Information —
*** Begin section ***

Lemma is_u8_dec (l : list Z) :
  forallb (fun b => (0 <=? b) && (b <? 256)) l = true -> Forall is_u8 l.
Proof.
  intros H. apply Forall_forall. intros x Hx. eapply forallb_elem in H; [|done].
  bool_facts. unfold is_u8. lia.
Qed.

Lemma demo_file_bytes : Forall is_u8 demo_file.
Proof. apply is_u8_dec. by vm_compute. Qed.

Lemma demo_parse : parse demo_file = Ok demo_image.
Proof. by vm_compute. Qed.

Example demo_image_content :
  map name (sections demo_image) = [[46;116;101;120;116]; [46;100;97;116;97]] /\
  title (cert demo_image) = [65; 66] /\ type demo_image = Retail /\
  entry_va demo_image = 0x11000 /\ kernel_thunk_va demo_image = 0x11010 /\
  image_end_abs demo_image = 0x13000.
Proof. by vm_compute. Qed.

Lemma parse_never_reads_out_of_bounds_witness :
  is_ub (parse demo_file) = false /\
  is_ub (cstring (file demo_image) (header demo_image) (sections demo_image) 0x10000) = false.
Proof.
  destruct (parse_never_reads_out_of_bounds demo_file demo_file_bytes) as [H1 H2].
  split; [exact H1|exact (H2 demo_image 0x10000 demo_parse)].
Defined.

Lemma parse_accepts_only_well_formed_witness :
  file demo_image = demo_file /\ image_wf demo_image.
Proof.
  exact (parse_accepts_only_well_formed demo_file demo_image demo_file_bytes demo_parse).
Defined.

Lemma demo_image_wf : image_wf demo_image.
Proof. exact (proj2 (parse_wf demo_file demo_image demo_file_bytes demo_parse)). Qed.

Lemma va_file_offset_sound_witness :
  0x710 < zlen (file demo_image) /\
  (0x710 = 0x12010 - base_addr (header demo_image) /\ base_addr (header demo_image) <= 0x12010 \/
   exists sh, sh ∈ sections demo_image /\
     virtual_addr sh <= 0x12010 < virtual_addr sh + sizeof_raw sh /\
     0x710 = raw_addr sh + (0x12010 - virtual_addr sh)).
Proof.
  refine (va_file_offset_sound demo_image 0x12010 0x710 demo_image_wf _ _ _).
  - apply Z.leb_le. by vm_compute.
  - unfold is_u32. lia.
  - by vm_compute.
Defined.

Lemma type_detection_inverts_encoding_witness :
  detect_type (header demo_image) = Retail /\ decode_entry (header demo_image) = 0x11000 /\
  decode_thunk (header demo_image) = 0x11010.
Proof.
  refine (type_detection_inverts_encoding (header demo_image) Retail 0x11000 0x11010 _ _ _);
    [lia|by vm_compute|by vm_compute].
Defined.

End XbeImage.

*** End section ***
*** Begin section ***

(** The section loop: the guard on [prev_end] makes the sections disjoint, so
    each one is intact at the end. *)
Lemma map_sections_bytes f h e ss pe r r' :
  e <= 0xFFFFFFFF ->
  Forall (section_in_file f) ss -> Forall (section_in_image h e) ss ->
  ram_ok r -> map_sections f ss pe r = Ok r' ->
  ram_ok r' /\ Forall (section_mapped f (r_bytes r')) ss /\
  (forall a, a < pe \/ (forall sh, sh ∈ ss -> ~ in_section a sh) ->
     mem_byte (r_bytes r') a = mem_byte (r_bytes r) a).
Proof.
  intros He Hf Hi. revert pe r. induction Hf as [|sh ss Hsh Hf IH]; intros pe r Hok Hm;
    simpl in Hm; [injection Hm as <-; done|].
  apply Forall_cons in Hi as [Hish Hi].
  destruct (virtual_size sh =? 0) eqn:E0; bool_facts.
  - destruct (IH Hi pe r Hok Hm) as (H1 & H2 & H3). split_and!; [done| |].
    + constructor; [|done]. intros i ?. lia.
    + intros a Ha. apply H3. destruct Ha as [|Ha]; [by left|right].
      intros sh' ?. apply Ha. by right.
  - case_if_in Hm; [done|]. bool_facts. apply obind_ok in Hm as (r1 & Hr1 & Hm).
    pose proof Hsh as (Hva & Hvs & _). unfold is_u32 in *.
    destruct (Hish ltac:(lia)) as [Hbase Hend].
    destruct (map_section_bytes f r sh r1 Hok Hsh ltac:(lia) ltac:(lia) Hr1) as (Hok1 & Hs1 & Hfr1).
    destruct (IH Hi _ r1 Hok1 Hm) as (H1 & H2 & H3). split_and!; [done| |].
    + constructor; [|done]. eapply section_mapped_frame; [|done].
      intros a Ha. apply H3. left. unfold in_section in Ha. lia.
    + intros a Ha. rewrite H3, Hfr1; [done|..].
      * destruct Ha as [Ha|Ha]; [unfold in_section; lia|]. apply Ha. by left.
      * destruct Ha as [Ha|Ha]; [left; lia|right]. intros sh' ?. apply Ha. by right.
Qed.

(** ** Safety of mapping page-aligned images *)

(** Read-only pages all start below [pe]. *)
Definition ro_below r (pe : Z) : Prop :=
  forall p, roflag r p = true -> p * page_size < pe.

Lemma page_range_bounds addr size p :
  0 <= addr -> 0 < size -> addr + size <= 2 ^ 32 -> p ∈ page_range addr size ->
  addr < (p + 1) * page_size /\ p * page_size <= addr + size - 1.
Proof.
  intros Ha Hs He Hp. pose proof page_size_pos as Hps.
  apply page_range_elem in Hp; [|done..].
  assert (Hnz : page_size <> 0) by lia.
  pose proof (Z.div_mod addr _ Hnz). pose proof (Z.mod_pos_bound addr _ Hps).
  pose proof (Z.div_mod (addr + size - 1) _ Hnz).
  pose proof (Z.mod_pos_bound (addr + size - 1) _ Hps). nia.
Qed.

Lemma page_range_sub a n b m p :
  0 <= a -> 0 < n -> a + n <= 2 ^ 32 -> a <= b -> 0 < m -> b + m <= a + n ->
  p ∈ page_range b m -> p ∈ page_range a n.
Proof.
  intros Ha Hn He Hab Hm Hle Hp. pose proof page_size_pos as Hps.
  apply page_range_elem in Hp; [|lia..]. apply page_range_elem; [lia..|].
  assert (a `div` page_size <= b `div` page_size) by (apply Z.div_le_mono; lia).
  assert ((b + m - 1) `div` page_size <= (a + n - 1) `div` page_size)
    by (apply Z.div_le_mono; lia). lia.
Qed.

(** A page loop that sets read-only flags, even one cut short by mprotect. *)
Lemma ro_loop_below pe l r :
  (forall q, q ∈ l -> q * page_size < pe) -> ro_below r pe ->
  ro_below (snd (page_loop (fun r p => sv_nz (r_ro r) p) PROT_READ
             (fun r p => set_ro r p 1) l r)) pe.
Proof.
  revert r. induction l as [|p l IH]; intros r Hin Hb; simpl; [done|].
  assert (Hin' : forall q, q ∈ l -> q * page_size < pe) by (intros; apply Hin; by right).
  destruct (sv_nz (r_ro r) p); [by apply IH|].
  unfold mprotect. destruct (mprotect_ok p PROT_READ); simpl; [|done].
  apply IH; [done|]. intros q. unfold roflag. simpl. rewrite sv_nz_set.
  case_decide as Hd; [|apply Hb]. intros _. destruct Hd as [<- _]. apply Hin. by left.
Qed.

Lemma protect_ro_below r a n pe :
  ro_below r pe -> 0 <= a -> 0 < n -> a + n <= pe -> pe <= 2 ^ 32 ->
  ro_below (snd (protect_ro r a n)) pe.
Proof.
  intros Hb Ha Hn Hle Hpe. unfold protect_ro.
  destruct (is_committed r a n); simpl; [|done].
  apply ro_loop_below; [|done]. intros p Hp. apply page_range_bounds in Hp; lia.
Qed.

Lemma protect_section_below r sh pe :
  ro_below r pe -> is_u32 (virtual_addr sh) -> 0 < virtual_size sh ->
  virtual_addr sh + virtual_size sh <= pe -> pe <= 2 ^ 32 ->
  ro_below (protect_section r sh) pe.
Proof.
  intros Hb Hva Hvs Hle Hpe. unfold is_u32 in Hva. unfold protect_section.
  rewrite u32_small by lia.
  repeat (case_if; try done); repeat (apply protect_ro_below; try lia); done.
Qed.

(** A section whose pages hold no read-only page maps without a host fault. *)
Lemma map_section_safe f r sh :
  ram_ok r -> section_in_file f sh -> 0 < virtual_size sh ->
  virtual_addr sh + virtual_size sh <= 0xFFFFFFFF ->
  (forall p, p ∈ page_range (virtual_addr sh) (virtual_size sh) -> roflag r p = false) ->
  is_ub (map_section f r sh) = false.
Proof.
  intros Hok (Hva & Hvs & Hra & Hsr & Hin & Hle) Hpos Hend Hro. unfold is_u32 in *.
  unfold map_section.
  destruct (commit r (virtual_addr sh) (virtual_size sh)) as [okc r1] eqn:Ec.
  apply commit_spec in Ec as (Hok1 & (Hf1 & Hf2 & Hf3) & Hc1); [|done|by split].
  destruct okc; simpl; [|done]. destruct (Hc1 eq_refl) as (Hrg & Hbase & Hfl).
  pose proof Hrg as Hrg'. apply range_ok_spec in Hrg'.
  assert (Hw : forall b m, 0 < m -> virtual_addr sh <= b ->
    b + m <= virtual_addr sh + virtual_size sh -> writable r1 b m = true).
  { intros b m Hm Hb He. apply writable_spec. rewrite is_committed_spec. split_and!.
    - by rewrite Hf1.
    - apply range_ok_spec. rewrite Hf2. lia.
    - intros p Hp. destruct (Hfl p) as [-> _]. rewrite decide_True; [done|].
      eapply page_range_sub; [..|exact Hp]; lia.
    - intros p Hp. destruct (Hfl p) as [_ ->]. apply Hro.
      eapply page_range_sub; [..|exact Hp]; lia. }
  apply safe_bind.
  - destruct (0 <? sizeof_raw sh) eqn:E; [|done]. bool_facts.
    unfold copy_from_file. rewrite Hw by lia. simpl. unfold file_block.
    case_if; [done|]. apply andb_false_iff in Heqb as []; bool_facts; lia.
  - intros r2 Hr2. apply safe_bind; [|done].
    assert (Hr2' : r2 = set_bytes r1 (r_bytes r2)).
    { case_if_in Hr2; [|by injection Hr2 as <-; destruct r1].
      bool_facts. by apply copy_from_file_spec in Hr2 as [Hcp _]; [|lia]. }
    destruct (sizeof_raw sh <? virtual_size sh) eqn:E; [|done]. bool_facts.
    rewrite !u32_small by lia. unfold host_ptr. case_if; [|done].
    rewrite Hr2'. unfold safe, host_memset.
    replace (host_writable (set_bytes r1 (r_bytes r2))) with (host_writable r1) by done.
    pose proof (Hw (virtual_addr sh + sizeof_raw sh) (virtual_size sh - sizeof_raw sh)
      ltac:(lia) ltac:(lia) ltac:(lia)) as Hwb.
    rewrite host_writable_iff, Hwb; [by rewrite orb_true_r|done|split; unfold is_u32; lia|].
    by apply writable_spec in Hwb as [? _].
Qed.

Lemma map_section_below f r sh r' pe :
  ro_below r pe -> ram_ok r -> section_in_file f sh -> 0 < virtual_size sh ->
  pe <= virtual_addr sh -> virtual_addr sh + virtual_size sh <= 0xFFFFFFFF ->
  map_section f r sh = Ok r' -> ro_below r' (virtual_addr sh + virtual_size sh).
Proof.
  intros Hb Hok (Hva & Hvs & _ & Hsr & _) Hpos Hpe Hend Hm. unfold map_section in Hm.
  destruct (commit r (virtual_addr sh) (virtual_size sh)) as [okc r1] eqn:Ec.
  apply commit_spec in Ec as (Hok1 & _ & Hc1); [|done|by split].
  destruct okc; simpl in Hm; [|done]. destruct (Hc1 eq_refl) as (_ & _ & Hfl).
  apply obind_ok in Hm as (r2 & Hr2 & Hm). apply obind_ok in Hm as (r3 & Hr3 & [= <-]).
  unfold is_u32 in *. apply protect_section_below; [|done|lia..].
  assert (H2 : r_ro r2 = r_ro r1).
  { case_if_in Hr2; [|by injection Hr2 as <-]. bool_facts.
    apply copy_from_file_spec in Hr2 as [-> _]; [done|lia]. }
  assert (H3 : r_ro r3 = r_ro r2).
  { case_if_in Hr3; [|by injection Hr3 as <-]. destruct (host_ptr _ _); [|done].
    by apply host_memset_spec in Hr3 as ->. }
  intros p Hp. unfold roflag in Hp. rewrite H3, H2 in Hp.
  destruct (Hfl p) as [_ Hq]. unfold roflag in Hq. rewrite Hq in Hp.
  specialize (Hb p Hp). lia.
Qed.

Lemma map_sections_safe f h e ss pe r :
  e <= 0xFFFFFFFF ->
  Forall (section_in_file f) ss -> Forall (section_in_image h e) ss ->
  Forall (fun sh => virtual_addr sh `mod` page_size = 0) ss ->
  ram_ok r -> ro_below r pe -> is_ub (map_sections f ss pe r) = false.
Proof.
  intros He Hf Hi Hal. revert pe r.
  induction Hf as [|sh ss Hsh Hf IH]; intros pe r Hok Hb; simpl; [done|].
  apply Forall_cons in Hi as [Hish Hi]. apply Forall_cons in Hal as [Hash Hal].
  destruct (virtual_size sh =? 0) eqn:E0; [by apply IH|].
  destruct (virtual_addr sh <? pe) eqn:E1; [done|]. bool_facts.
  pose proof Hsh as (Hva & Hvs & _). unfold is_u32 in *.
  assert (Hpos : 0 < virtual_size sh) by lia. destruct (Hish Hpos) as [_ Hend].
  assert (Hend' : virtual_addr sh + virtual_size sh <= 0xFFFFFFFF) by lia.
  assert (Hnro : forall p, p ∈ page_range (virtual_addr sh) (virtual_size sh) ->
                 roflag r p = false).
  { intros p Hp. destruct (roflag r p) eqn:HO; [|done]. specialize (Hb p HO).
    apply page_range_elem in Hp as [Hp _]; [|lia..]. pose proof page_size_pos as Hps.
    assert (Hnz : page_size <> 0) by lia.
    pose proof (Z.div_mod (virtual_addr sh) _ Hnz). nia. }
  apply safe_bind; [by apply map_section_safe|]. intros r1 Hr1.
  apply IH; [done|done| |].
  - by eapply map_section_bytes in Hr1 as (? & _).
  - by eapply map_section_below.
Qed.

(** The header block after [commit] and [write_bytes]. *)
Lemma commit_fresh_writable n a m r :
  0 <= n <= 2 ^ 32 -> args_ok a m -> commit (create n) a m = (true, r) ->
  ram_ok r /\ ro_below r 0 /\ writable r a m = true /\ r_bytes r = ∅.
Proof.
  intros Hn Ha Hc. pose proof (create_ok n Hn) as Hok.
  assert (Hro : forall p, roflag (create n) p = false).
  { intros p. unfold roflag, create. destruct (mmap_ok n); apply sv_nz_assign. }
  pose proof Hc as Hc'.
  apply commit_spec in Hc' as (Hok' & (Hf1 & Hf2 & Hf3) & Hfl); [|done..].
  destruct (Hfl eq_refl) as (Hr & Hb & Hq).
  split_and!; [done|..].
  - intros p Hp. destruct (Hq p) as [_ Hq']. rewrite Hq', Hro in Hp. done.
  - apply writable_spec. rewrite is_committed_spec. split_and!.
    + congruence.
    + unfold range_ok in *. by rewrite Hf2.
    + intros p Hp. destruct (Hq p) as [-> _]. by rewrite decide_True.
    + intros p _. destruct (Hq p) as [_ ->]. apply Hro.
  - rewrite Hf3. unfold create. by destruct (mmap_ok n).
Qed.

*** End section ***

What is expected —
All lines in the data above from the one with "a + n <= 2 ^ 32" through the one with "Lemma ro_loop_below pe" must be repeated exactly, and no others.

Output below —
  0 <= a -> 0 < n -> a + n <= 2 ^ 32 -> a <= b -> 0 < m -> b + m <= a + n ->
  p ∈ page_range b m -> p ∈ page_range a n.
Proof.
  intros Ha Hn He Hab Hm Hle Hp. pose proof page_size_pos as Hps.
  apply page_range_elem in Hp; [|lia..]. apply page_range_elem; [lia..|].
  assert (a `div` page_size <= b `div` page_size) by (apply Z.div_le_mono; lia).
  assert ((b + m - 1) `div` page_size <= (a + n - 1) `div` page_size)
    by (apply Z.div_le_mono; lia). lia.
Qed.

(** A page loop that sets read-only flags, even one cut short by mprotect. *)
Lemma ro_loop_below pe l r :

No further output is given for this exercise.